- **Source material**
____
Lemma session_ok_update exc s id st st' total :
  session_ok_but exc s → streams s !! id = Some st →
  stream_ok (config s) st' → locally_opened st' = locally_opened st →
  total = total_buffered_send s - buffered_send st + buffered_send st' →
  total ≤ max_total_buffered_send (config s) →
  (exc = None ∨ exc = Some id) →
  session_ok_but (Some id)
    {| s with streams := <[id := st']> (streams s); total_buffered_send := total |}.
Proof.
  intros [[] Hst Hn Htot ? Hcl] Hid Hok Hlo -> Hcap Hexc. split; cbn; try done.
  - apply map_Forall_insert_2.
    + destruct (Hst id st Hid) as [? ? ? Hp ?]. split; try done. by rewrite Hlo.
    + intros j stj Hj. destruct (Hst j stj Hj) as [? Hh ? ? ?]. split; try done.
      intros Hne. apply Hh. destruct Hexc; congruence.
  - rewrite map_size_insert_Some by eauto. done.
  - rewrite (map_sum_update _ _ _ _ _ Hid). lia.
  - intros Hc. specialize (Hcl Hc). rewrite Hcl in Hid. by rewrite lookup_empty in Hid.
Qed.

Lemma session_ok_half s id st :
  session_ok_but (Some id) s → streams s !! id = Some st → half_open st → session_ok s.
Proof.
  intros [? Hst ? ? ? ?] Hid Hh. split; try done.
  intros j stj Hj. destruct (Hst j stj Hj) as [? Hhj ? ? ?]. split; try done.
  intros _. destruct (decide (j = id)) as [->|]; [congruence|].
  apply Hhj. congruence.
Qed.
____
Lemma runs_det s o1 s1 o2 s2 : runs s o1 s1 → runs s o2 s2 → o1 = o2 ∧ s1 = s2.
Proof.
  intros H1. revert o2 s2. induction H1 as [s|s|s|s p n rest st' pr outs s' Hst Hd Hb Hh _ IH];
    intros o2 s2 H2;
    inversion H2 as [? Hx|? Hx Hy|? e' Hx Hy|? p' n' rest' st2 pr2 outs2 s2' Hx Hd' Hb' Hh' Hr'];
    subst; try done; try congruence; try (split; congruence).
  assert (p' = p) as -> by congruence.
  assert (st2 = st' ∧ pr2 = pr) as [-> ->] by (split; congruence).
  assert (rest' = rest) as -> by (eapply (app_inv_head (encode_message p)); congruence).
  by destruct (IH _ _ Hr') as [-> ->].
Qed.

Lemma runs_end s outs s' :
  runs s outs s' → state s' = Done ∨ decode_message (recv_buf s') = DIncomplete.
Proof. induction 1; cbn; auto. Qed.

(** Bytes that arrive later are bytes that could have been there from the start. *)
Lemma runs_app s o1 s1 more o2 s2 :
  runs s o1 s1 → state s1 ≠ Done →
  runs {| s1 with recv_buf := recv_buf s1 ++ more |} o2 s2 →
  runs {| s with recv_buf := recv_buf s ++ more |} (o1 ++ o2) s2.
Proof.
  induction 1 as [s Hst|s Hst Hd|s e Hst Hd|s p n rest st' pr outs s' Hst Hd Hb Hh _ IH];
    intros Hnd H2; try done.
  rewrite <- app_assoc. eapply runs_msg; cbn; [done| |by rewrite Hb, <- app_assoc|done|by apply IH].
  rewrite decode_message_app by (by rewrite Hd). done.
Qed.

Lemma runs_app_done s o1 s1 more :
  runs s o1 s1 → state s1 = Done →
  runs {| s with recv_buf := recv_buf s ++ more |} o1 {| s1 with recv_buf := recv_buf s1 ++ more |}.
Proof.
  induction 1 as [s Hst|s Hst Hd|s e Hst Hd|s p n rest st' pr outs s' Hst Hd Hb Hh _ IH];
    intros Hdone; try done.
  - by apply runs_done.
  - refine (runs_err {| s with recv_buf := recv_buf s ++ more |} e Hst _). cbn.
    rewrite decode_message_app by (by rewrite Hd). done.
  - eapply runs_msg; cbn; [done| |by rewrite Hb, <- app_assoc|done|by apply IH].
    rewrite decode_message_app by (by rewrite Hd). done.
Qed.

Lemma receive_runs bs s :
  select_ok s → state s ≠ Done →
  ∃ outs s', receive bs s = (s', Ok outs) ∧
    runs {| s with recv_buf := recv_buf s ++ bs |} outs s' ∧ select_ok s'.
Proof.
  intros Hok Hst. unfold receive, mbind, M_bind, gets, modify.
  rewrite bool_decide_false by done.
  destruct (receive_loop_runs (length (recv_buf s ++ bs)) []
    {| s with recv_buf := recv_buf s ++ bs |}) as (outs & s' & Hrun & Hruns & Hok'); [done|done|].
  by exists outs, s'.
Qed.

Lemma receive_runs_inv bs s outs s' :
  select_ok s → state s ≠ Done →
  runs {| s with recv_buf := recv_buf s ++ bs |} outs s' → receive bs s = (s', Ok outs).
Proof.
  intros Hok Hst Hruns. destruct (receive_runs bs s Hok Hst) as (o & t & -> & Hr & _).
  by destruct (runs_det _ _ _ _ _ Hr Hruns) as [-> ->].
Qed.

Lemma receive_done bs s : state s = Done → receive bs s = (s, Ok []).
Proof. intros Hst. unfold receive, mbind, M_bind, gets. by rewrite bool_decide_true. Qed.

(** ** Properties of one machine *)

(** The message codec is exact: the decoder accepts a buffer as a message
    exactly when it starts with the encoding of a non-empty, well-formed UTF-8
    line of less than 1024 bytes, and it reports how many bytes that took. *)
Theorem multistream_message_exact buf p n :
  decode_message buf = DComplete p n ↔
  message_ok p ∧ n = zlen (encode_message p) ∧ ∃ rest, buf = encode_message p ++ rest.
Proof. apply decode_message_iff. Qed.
____
- **What the task asks**
All lines above in which the word "that" occurs should be identified and copied.

- **Answer below**
(** Bytes that arrive later are bytes that could have been there from the start. *)
    line of less than 1024 bytes, and it reports how many bytes that took. *)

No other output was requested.